I'm appalled by the silliness over profanity in Saving Private Ryan, an excellent movie. Are we really going to return to bowdlerizing quality as was attempted in the thirties? Is context to be completely lost? See Leonard Pitt's articulate column linked here. It's worth reading.

It's also time someone stood up to the great unwashed numbskulls out there and pointed out to them the difference between being offended (self-inflicted) and being harmed (externally-inflicted.)

Sunday, November 28, 2004

In a rather frightening example of how easy it can be to blow up a plane, James Bamford, in Pretext for War describes how, in 1995, a terrorist group in the Philippines blew up part of a 747. They used a digital watch with an alarm, some fine wires, a contact lens solution bottle filled with nitro glycerin soaked in cotton, to create a nasty little bomb that was placed under the seat and then detonated 4 hours later after the terrorist had left the plane at an intermediate stop. Note that none of these items would appear suspicious to airport security or show up on an x-ray.

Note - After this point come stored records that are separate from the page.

(** Running a decoder on an element given by its children: compare the tags
    under the common prefix, use what is known of the conversions, repeat. *)
Ltac decode_steps :=
  repeat progress
    (cbn -[str float_ PolyStyle.int_float String.append String.eqb];
     rewrite ?eqb_prefix;
     cbn -[str float_ PolyStyle.int_float String.append];
     rew_written).

Lemma ColorStyle_element (name : string) (b : _BaseObject.t) (c cm : string) :
  bool_str c = true -> bool_str cm = true ->
  _ColorStyle.etree_element name
    {| _ColorStyle.base := b; _ColorStyle.color := Some c; _ColorStyle.colorMode := Some cm |} =
  {| tag := _BaseObject.ns b ++ name;
     attrib := match _BaseObject.id b with Some i => [("id", i)] | None => [] end;
     text := None;
     children :=
       [{| tag := _BaseObject.ns b ++ "color"; attrib := []; text := Some c; children := [] |};
        {| tag := _BaseObject.ns b ++ "colorMode"; attrib := []; text := Some cm;
           children := [] |}] |}.
Proof.
  intros H1 H2. unfold _ColorStyle.etree_element, _ColorStyle.truthy. simpl.
  rewrite H1, H2. unfold _BaseObject.etree_element, SubElement, _ColorStyle.ns.
  destruct b as [ns [i|]]; reflexivity.
Qed.
(** * QuadSplit: batch 2x2 quadrant extraction

    A shallow embedding of the non-presentational logic of [src/App.tsx]
    (the batch runner [processImages] and the packager [downloadZip]) and of
    the data model of [src/types.ts], together with the properties the
    specification states about them.

    Layout:
    - [JsNumber]      the IEEE-754 arithmetic behind the progress counter;
    - [ImageHelpers]  the quadrant geometry of [splitImageIntoFour];
    - [JsString]      [String.prototype.split] on a one-character separator;
    - [Types]         the data model of [src/types.ts];
    - [Zip]           the archive writer reached through [window.JSZip];
    - [App]           the component state, its effects, and the two handlers;
    - [Run]           what a run did, read off the effects it left;
    - [Fixtures]      sample inputs;
    - [Shell]         the other handlers of the component, over the page;
    - [View]          what the markup derives from the state;
    - [Progress]      the progress counter over a whole run;
    then the facts about each of them, and the properties of the handlers. *)

From Stdlib Require Import ZArith Lia Ascii String PrimFloat FloatOps SpecFloat FloatAxioms Uint63.
From stdpp Require Import gmap strings list pretty sorting.

Local Open Scope nat_scope.

(** ** JavaScript numbers

    Every JavaScript number is a binary64 float.  The progress counter is
    computed as [Math.round(((i + 1) / files.length) * 100)], so the division
    and the multiplication are the rounded IEEE operations, not exact
    rational arithmetic. *)
Module JsNumber.

(** An array index or length as a number.  Array lengths stay below
    [2^32], far inside the range where the conversion is exact. *)
Definition of_nat (n : nat) : float :=
  PrimFloat.of_uint63 (Uint63.of_Z (Z.of_nat n)).

(** [floor (v + 1/2)] for [v = m * 2^e] with [e < 0], on exact integers. *)
Definition round_half_up (m : positive) (e : Z) : Z :=
  Z.shiftr (Z.pos m + Z.shiftl 1 (- e - 1)) (- e).

(** [Math.round]: the integral number closest to [x], ties towards
    [+Infinity]; [NaN], the infinities, the zeros and integral values are
    returned as they are, and results in [(-1, 0)] round to [-0]. *)
Definition Math_round (x : float) : float :=
  match Prim2SF x with
  | S754_finite s m e =>
      if (0 <=? e)%Z then x
      else if s
           then PrimFloat.opp
                  (PrimFloat.of_uint63
                     (Uint63.of_Z (- Z.shiftr (Z.shiftl 1 (- e - 1) - Z.pos m) (- e))))
           else PrimFloat.of_uint63 (Uint63.of_Z (round_half_up m e))
  | _ => x
  end.

(** The expression of [processImages] at loop index [i] over [n] files. *)
Definition progress_at (i n : nat) : float :=
  Math_round (PrimFloat.mul (PrimFloat.div (of_nat (i + 1)) (of_nat n)) (of_nat 100)).

End JsNumber.

(** ** Quadrant geometry *)
Module ImageHelpers.

(** An axis-aligned source rectangle of a crop, in pixels. *)
Record Rect := mkRect { rx : nat; ry : nat; rw : nat; rh : nat }.

(** Modelled from the spec: [src/utils/imageHelpers.ts], which defines
    [splitImageIntoFour], is missing from the sources; section 4.1 of the
    specification gives the four crop rectangles, in row-major order, for
    an image of width [W] and height [H]. *)
Definition quadrantRects (W H : nat) : list Rect :=
  let hw := W / 2 in
  let hh := H / 2 in
  [ mkRect 0 0 hw hh;
    mkRect hw 0 (W - hw) hh;
    mkRect 0 hh hw (H - hh);
    mkRect hw hh (W - hw) (H - hh) ].

(** Pixel [(x, y)] lies inside rectangle [r]. *)
Definition covers (r : Rect) (x y : nat) : bool :=
  (rx r <=? x) && (x <? rx r + rw r) && (ry r <=? y) && (y <? ry r + rh r).

Definition area (r : Rect) : nat := rw r * rh r.

(** How many rectangles of [rs] contain pixel [(x, y)]. *)
Definition coverage (rs : list Rect) (x y : nat) : nat :=
  sum_list ((λ r, if covers r x y then 1 else 0) <$> rs).

Section Raster.
Context {Pixel : Type}.

(** A decoded image: [H] rows of [W] pixels. *)
Definition well_formed (W H : nat) (img : list (list Pixel)) : Prop :=
  length img = H ∧ Forall (λ row, length row = W) img.

(** Modelled from the spec: the crop of [img] by rectangle [r], as
    drawing the source rectangle onto a canvas of the crop's size. *)
Definition crop (r : Rect) (img : list (list Pixel)) : list (list Pixel) :=
  (λ row, take (rw r) (drop (rx r) row)) <$> take (rh r) (drop (ry r) img).

(** Modelled from the spec: [splitImageIntoFour] of the missing
    [src/utils/imageHelpers.ts], on the decoded pixel grid of an image of
    width [W] and height [H]: its four crops, in row-major order.  Decoding
    the file and encoding each crop as a data URL stay outside the model. *)
Definition splitImageIntoFour (W H : nat) (img : list (list Pixel)) : list (list (list Pixel)) :=
  (λ r, crop r img) <$> quadrantRects W H.

(** Two crops side by side, and one above the other. *)
Definition beside (a b : list (list Pixel)) : list (list Pixel) :=
  zip_with app a b.
Definition above (a b : list (list Pixel)) : list (list Pixel) := a ++ b.

(** The image put together again from its four quadrants. *)
Definition reassemble (qs : list (list (list Pixel))) : list (list Pixel) :=
  match qs with
  | [tl; tr; bl; br] => above (beside tl tr) (beside bl br)
  | _ => []
  end.

End Raster.

End ImageHelpers.

(** ** JavaScript strings *)
Module JsString.

(** [s.split(sep)] for a separator of one character: the pieces of [s]
    between the occurrences of [sep].  The result is never empty; a string
    without the separator is returned whole.  The separator used by the
    batch runner is the ASCII full stop, which is never part of a multi-byte
    character, so splitting byte strings agrees with splitting UTF-16. *)
Fixpoint split (sep : ascii) (s : string) : list string :=
  match s with
  | EmptyString => [EmptyString]
  | String c r =>
      if decide (c = sep) then EmptyString :: split sep r
      else match split sep r with
           | piece :: pieces => String c piece :: pieces
           | [] => [String c EmptyString]
           end
  end.

(** [arr[0]] on the array returned by [split]. *)
Definition first_piece (pieces : list string) : string := default EmptyString (head pieces).

(** The part of [s] before the last occurrence of [c], if [c] occurs. *)
Fixpoint before_last (c : ascii) (s : string) : option string :=
  match s with
  | EmptyString => None
  | String a r =>
      match before_last c r with
      | Some p => Some (String a p)
      | None => if decide (a = c) then Some EmptyString else None
      end
  end.

(** The characters of [s]. *)
Fixpoint chars (s : string) : list ascii :=
  match s with
  | EmptyString => []
  | String a r => a :: chars r
  end.

(** The spec's reading of a display name: the filename minus its final
    extension, that is, without its last full stop and what follows it. *)
Definition strip_final_extension (s : string) : string :=
  default s (before_last "." s).

End JsString.

(** ** The data model of [src/types.ts] *)
Module Types.

Inductive ProcessingStatus := IDLE | PROCESSING | COMPLETED | ERROR.

Inductive FileStatus := pending | processing | completed | error.

(** A browser [File] (its name and bytes) extended with the two optional
    fields of [FileWithPreview]. *)
Record FileWithPreview := mkFile {
  name : string;
  content : list Byte.byte;
  preview : option string;
  status : option FileStatus
}.

(** [quadrants] holds base64 data URLs. *)
Record ProcessedImage := mkProcessed {
  id : string;
  originalName : string;
  quadrants : list string
}.

End Types.

(** ** The archive writer

    [downloadZip] reaches the archive library through the global
    [window.JSZip]; the library is not part of the repository.  The model
    keeps what the packager can observe of it: the table [files] of the
    archive, from entry path to entry, which all folder handles of one
    archive share, and the two calls the packager makes.  It follows JSZip
    3.x, where [createFolders] defaults to [true]. *)
Module Zip.

Definition Blob := list Byte.byte.

Inductive ZipObject := Dir | Data (blob : Blob).

Definition is_dir (o : ZipObject) : bool :=
  match o with Dir => true | Data _ => false end.

(** [path.slice(-1) === "/"] *)
Fixpoint ends_with_slash (path : string) : bool :=
  match path with
  | EmptyString => false
  | String c EmptyString => bool_decide (c = "/"%char)
  | String _ r => ends_with_slash r
  end.

Fixpoint drop_last (path : string) : string :=
  match path with
  | EmptyString => EmptyString
  | String _ EmptyString => EmptyString
  | String c r => String c (drop_last r)
  end.

Definition forceTrailingSlash (path : string) : string :=
  if ends_with_slash path then path else path +:+ "/".

(** The directory part of [path], or the empty string at the top level. *)
Definition parentFolder (path : string) : string :=
  let path := if ends_with_slash path then drop_last path else path in
  default EmptyString (JsString.before_last "/" path).
(** * pyro2: cell-centered multigrid and the incompressible time stepper

    A shallow embedding of [multigrid/multigrid.py] (class [ccMG2d]) and of
    [incompressible/simulation.py] (class [Simulation]), followed by the
    properties of the two that the specification states.

    Layout: the definitions come first, grouped in modules that follow the
    Python modules ([Float], [Py], [NP], [Patch], [Multigrid],
    [Incompressible]) and a module [Spec] that holds the cell-by-cell reading
    of the specification; the lemmas and theorems follow. *)

From Stdlib Require Import ZArith QArith Qcanon Field Lia.
From stdpp Require Import base numbers list strings.

Local Open Scope Z_scope.

(** ** Floating-point values

    A [float64] is idealised: a finite value is an exact rational (no
    rounding, overflow, underflow or signed zero), and the three special
    values behave as in IEEE 754. *)
Module Float.

Inductive float : Type :=
| Fin (q : Qc)
| PInf
| NInf
| NaN.

Definition of_Z (n : Z) : float := Fin (Qc_of_Z n).
Definition dec (n : Z) (d : positive) : float := Fin (Q2Qc (n # d)).

Definition zero : float := of_Z 0.
Definition two : float := of_Z 2.            (* the literal 2.0 *)
Definition half : float := dec 1 2.          (* the literal 0.5 *)
Definition m0125 : float := dec (-1) 8.      (* the literal -0.125 *)

(** Sign of a value; [None] for NaN. *)
Definition sign (x : float) : option comparison :=
  match x with
  | Fin q => Some (q ?= 0)%Qc
  | PInf => Some Gt
  | NInf => Some Lt
  | NaN => None
  end.

Definition inf_of (c : comparison) : float :=
  match c with Gt => PInf | Lt => NInf | Eq => NaN end.

Definition sign_mul (a b : comparison) : comparison :=
  match a, b with
  | Eq, _ | _, Eq => Eq
  | Gt, c | c, Gt => c
  | Lt, Lt => Gt
  end.

Definition fneg (x : float) : float :=
  match x with
  | Fin q => Fin (- q)%Qc
  | PInf => NInf
  | NInf => PInf
  | NaN => NaN
  end.

Definition fabs (x : float) : float :=
  match x with
  | Fin q => Fin (if decide (q < 0)%Qc then (- q)%Qc else q)
  | PInf | NInf => PInf
  | NaN => NaN
  end.

Definition fadd (x y : float) : float :=
  match x, y with
  | NaN, _ | _, NaN => NaN
  | Fin a, Fin b => Fin (a + b)%Qc
  | PInf, NInf | NInf, PInf => NaN
  | PInf, _ | _, PInf => PInf
  | NInf, _ | _, NInf => NInf
  end.

Definition fsub (x y : float) : float := fadd x (fneg y).

Definition fmul (x y : float) : float :=
  match x, y with
  | Fin a, Fin b => Fin (a * b)%Qc
  | _, _ =>
      match sign x, sign y with
      | Some a, Some b => inf_of (sign_mul a b)
      | _, _ => NaN
      end
  end.

(** Division of numpy scalars and arrays: a zero divisor gives an infinity
    or NaN, never an exception. *)
Definition fdiv (x y : float) : float :=
  match x, y with
  | NaN, _ | _, NaN => NaN
  | Fin a, Fin b =>
      if decide (b = 0)%Qc then inf_of (a ?= 0)%Qc else Fin (a / b)%Qc
  | Fin _, _ => zero
  | _, Fin b => match (b ?= 0)%Qc with Lt => fneg x | _ => x end
  | _, _ => NaN
  end.

Definition fltb (x y : float) : bool :=
  match x, y with
  | NaN, _ | _, NaN => false
  | Fin a, Fin b => bool_decide (a < b)%Qc
  | NInf, NInf | PInf, _ => false
  | NInf, _ | _, PInf => true
  | Fin _, NInf => false
  end.

Definition feqb (x y : float) : bool :=
  match x, y with
  | Fin a, Fin b => bool_decide (a = b)
  | PInf, PInf | NInf, NInf => true
  | _, _ => false
  end.

(** [x != y]. *)
Definition fneb (x y : float) : bool := negb (feqb x y).

Definition is_nan (x : float) : bool :=
  match x with NaN => true | _ => false end.

(** Python's builtin [min(x, y)]: the second argument wins only when it
    compares smaller. *)
Definition pymin (x y : float) : float := if fltb y x then y else x.

(** One step of numpy's [ndarray.min]: a NaN on either side is kept. *)
Definition npmin (x y : float) : float :=
  if is_nan x then NaN else if is_nan y then NaN else pymin x y.

Definition is_fin (x : float) : Prop :=
  match x with Fin _ => True | _ => False end.

End Float.

(** ** Python control: exceptions and the state of [self] *)
Module Py.

Inductive exn : Type :=
| NameError (name : string)
| UnboundLocalError (name : string)
| TypeError (msg : string)
| ValueError (msg : string)
| IndexError (msg : string)
| AttributeError (msg : string)
| ZeroDivisionError.

Inductive outcome (A : Type) : Type :=
| Ok (a : A)
| Raise (e : exn).
Arguments Ok {A} a.
Arguments Raise {A} e.

(** A method body: it reads and updates the state [S] of its object and
    either returns a value or raises; the state reached so far survives the
    exception, as the mutations of a Python object do. *)
Definition M (S A : Type) : Type := S -> outcome A * S.

Definition ret {S A} (a : A) : M S A := fun s => (Ok a, s).
Definition raise {S A} (e : exn) : M S A := fun s => (Raise e, s).
Definition bind {S A B} (m : M S A) (k : A -> M S B) : M S B :=
  fun s => match m s with
           | (Ok a, s') => k a s'
           | (Raise e, s') => (Raise e, s')
           end.
Definition get {S} : M S S := fun s => (Ok s, s).
Definition gets {S A} (f : S -> A) : M S A := fun s => (Ok (f s), s).
Definition modify {S} (f : S -> S) : M S unit := fun s => (Ok tt, f s).
Definition lift {S A} (o : outcome A) : M S A := fun s => (o, s).

Definition obind {A B} (o : outcome A) (k : A -> outcome B) : outcome B :=
  match o with Ok a => k a | Raise e => Raise e end.

(** Python float division [x / y] of two scalars. *)
Definition pydiv (x y : Float.float) : outcome Float.float :=
  if Float.feqb y Float.zero then Raise ZeroDivisionError
  else Ok (Float.fdiv x y).

(** Truth value of an int used as a flag. *)
Definition truthy (z : Z) : bool := negb (z =? 0).

(** [i = 0; while i < n: body; i += 1], the body not using [i]. *)
Fixpoint repeat_n {S} (n : nat) (body : M S unit) : M S unit :=
  match n with
  | O => ret tt
  | Datatypes.S n' => bind body (fun _ => repeat_n n' body)
  end.

Definition when {S} (b : bool) (m : M S unit) : M S unit :=
  if b then m else ret tt.

End Py.

Declare Scope py_scope.
Delimit Scope py_scope with py.
Notation "'do' x <- m ; k" := (Py.bind m (fun x => k))
  (at level 10, x name, m at level 100, k at level 200,
   format "'[v' 'do'  x  <-  m ; '/' k ']'") : py_scope.
Notation "m ;; k" := (Py.bind m (fun _ => k))
  (at level 100, k at level 200, right associativity) : py_scope.
Notation "'let?' x := o 'in' k" := (Py.obind o (fun x => k))
  (at level 10, x name, o at level 100, k at level 200) : py_scope.

(** ** numpy arrays of rank two

    An array is the list of its rows; [a[i, j]] is element [j] of row [i]. *)
Module NP.
Import Float Py.
Local Open Scope py_scope.

Abbreviation ndarray := (list (list float)).

(** Row lengths; for a rectangular array this is its shape, row by row. *)
Definition dims (a : ndarray) : list nat := length <$> a.

Definition rect (n m : nat) (a : ndarray) : Prop := dims a = replicate n m.

Definition item (a : ndarray) (i j : nat) : float :=
  default NaN (default [] (a !! i) !! j).

(** A slice [start:stop:step] with a positive step, or the full slice [:]. *)
Inductive slice : Type :=
| Slice (start stop : Z) (step : positive)
| All.

(** A slice bound is counted from the end when negative and clipped to the
    axis. *)
Definition clip (len : nat) (k : Z) : nat :=
  Z.to_nat (Z.min (Z.of_nat len) (if k <? 0 then Z.max 0 (k + Z.of_nat len) else k)).

(** [range(lo, hi, st)]. *)
Definition strided (lo hi st : nat) : list nat :=
  (fun k => lo + k * st)%nat <$> seq 0 ((hi - lo + (st - 1)) / st)%nat.

(** The indices a slice selects on an axis of length [len]. *)
Definition indices (len : nat) (sl : slice) : list nat :=
  match sl with
  | All => seq 0 len
  | Slice start stop step => strided (clip len start) (clip len stop) (Pos.to_nat step)
  end.

(** [a[s1, s2]] read. *)
Definition getslice (a : ndarray) (s1 s2 : slice) : ndarray :=
  (fun i => let row := default [] (a !! i) in
            (fun j => default NaN (row !! j)) <$> indices (length row) s2)
    <$> indices (length a) s1.

(** [l[idx[k]] = upd rhs[k] l[idx[k]]] for every [k], in order. *)
Fixpoint scatter_with {A B} (upd : B -> A -> A) (idx : list nat) (rhs : list B)
    (l : list A) : list A :=
  match idx, rhs with
  | i :: idx', x :: rhs' => scatter_with upd idx' rhs' (alter (upd x) i l)
  | _, _ => l
  end.

Definition slice_dims (a : ndarray) (s1 s2 : slice) : list nat :=
  (fun i => length (indices (length (default [] (a !! i))) s2))
    <$> indices (length a) s1.

(** [a[s1, s2] = rhs]. numpy raises ValueError unless [rhs] has the shape of
    the slice (broadcasting of a smaller [rhs] is not used by the code and is
    not modelled). *)
Definition setslice (a : ndarray) (s1 s2 : slice) (rhs : ndarray) : outcome ndarray :=
  if decide (dims rhs = slice_dims a s1 s2) then
    Ok (scatter_with
          (fun rrow row =>
             scatter_with (fun x _ => x) (indices (length row) s2) rrow row)
          (indices (length a) s1) rhs a)
  else Raise (ValueError "could not broadcast input array").

(** [a[:, :] = c] for a scalar [c]. *)
Definition fill (c : float) (a : ndarray) : ndarray :=
  (fun row : list float => (fun _ : float => c) <$> row) <$> a.

(** Integer index on an axis of length [len]. *)
Definition index (len : nat) (i : Z) : outcome nat :=
  if (0 <=? i) && (i <? Z.of_nat len) then Ok (Z.to_nat i)
  else if (- Z.of_nat len <=? i) && (i <? 0) then Ok (Z.to_nat (i + Z.of_nat len))
  else Raise (IndexError "index out of bounds").

(** [a[i]]: a row. *)
Definition getrow (a : ndarray) (i : Z) : outcome (list float) :=
  let? k := index (length a) i in Ok (default [] (a !! k)).

(** [a[i] = row]. *)
Definition setrow (a : ndarray) (i : Z) (row : list float) : outcome ndarray :=
  let? k := index (length a) i in
  if decide (length row = length (default [] (a !! k))) then Ok (<[k := row]> a)
  else Raise (ValueError "could not broadcast input array").

(** Elementwise binary operation; the operands must agree in shape. *)
Definition zip2 (op : float -> float -> float) (a b : ndarray) : outcome ndarray :=
  if decide (dims a = dims b) then Ok (zip_with (zip_with op) a b)
  else Raise (ValueError "operands could not be broadcast together").

Definition map2 (op : float -> float) (a : ndarray) : ndarray :=
  (fun row : list float => op <$> row) <$> a.

Definition add : ndarray -> ndarray -> outcome ndarray := zip2 fadd.
Definition sub : ndarray -> ndarray -> outcome ndarray := zip2 fsub.
Definition mul : ndarray -> ndarray -> outcome ndarray := zip2 fmul.
Definition div : ndarray -> ndarray -> outcome ndarray := zip2 fdiv.

Definition smul (c : float) (a : ndarray) : ndarray := map2 (fmul c) a.          (* c * a *)
Definition divs (a : ndarray) (c : float) : ndarray := map2 (fun x => fdiv x c) a. (* a / c *)
Definition sdiv (c : float) (a : ndarray) : ndarray := map2 (fdiv c) a.          (* c / a *)
Definition adds (a : ndarray) (c : float) : ndarray := map2 (fun x => fadd x c) a. (* a + c *)
Definition abs (a : ndarray) : ndarray := map2 fabs a.
Definition square (a : ndarray) : ndarray := map2 (fun x => fmul x x) a.         (* a**2 *)

Definition copy (a : ndarray) : ndarray := a.
Definition zeros (n m : nat) : ndarray := replicate n (replicate m zero).

(** [numpy.sum(a.flat)]. *)
Definition sum (a : ndarray) : float := foldl fadd zero (concat a).

(** [a.min()]. *)
Definition min (a : ndarray) : outcome float :=
  match concat a with
  | [] => Raise (ValueError "zero-size array to minimum.reduce")
  | x :: l => Ok (foldl npmin x l)
  end.

End NP.

(** [numpy.sqrt] is an external function and stays a parameter. *)
Class NumPy : Type := np_sqrt : Float.float -> Float.float.

(** ** mesh/patch.py

    The mesh module is not among the sources under study; what the solver
    uses of it is described here. *)
Module Patch.
Import Float Py NP.
Local Open Scope py_scope.

Record grid2d : Type := mk_grid2d {
  nx : Z; ny : Z; ng : Z;
  qx : Z; qy : Z;
  xmin : float; xmax : float; ymin : float; ymax : float;
  ilo : Z; ihi : Z; jlo : Z; jhi : Z;
  dx : float; dy : float
}.

(** Modelled from the spec: the constructor [grid2d] of mesh/patch.py is
    missing. "Total extent qx = nx+2·ng, qy = ny+2·ng; interior index ranges
    [ilo..ihi] = [ng..ng+nx−1], likewise for j; derived dx=(xmax−xmin)/nx, dy
    similarly." *)
Definition grid2d_new (nx ny ng : Z) (xmin xmax ymin ymax : float) : outcome grid2d :=
  let? dx := pydiv (fsub xmax xmin) (of_Z nx) in
  let? dy := pydiv (fsub ymax ymin) (of_Z ny) in
  Ok {| nx := nx; ny := ny; ng := ng;
        qx := nx + 2 * ng; qy := ny + 2 * ng;
        xmin := xmin; xmax := xmax; ymin := ymin; ymax := ymax;
        ilo := ng; ihi := ng + nx - 1; jlo := ng; jhi := ng + ny - 1;
        dx := dx; dy := dy |}.

(** Modelled from the spec: [scratch_array] of mesh/patch.py is missing.
    "scratch_array() → fresh zeroed CellArray matching its shape." *)
Definition scratch_array (g : grid2d) : ndarray :=
  zeros (Z.to_nat (qx g)) (Z.to_nat (qy g)).

(** The boundary kinds of the four edges, as the strings the code passes. *)
Record bcObject : Type := mk_bcObject {
  xlb : string; xrb : string; ylb : string; yrb : string;
  odd_reflect_dir : string
}.
(** C6 (amended): [getValidAccessToken] throws in exactly one
    situation: a refresh is due, the refresh attempt fails (the
    provider rejects the exchange, or saving the refreshed record
    raises an error other than EROFS/EACCES), and the unlink of
    [clearTokens] then raises an error other than EROFS/EACCES.  It
    returns a string in exactly two situations: the stored record is
    readable, not expired and has a non-empty access token, which is
    returned; or a refresh is due, the provider grants it and saving
    raises no error other than EROFS/EACCES, and then the
    [access_token] of the response is returned as it is, the empty
    string included.  In every other case it returns null. *)
Theorem getValidAccessToken_throws_iff (provider : EtsyApiClient.Provider)
    (clock : Clock) (w : World) :
  let result := fst (getValidAccessToken provider clock w) in
  let refresh_breaks :=
    exists r rt,
      refresh_due (at_getTokens clock) (tokenStorage w) r rt /\
      (provider (RefreshTokenGrant rt) = None \/
       unhandled_error (TokenStorage.write_error (TokenStorage.disk (tokenStorage w)))) /\
      unhandled_error (TokenStorage.unlink_error (TokenStorage.disk (tokenStorage w))) in
  (throws result <-> refresh_breaks) /\
  (forall t,
     result = Returned (Some t) <->
     usable_stored_token (at_getTokens clock) (tokenStorage w) t \/
     refresh_yields provider (at_getTokens clock) (tokenStorage w) t) /\
  (result = Returned None <->
   ~ refresh_breaks /\
   forall t,
     ~ usable_stored_token (at_getTokens clock) (tokenStorage w) t /\
     ~ refresh_yields provider (at_getTokens clock) (tokenStorage w) t).
Proof.
  intros result refresh_breaks.
  pose proof (getValidAccessToken_throws_when provider clock w) as Hthrows.
  pose proof (getValidAccessToken_token_when provider clock w) as Htoken.
  fold result in Hthrows, Htoken. fold refresh_breaks in Hthrows.
  split; [exact Hthrows | split; [exact Htoken | ]].
  split.
  - intros Hnull. split.
    + intros Hbreaks. apply Hthrows in Hbreaks. rewrite Hnull in Hbreaks. exact Hbreaks.
    + intros t.
      split; intros Ht;
        (assert (result = Returned (Some t)) as Hsome by (apply Htoken; auto));
        rewrite Hnull in Hsome; discriminate.
  - intros [Hno_break Hno_token].
    destruct result as [[t|]|e].
    + exfalso. destruct (proj1 (Htoken t) eq_refl) as [Ht | Ht];
        [apply (proj1 (Hno_token t)) | apply (proj2 (Hno_token t))]; exact Ht.
    + reflexivity.
    + exfalso. apply Hno_break, Hthrows. exact I.
Qed.

End NeverThrows.

(** * Further properties of the code *)

(** ** TokenStorage: round trips and recovery *)

Section TokenStorageRoundTrip.
Import TokenStorage.

Lemma saved_store_readable (tokens : TokenUpdate) (now : Z) (s : store) :
  fileStorageEnabled s = true ->
  write_error (disk s) = None ->
  read_error (disk s) = None ->
  readable (snd (saveTokens tokens now s)) (tokensToSave tokens now).
Proof.
  intros Hen Hw Hr. rewrite (saveTokens_writes tokens now s Hen Hw).
  repeat split; assumption.
Qed.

The bomb detonated as planned, killing a Japanese businessman and disabling the plane, which was able to return to the airport with some difficulty. The terrorists were so pleased with their success that they planned several more such attacks. They were thwarted only when their apartment caught fire and a member of the cell was captured. Following interrogation by the Philippine police, it was learned they had also planed [bad pun] to fly an airplane into the Pentagon in a suicide attack. The terrorists claimed the attacks were in protest of American Israeli policies, particularly the savage attack on a Lebanese town in which numerous women and children were killed.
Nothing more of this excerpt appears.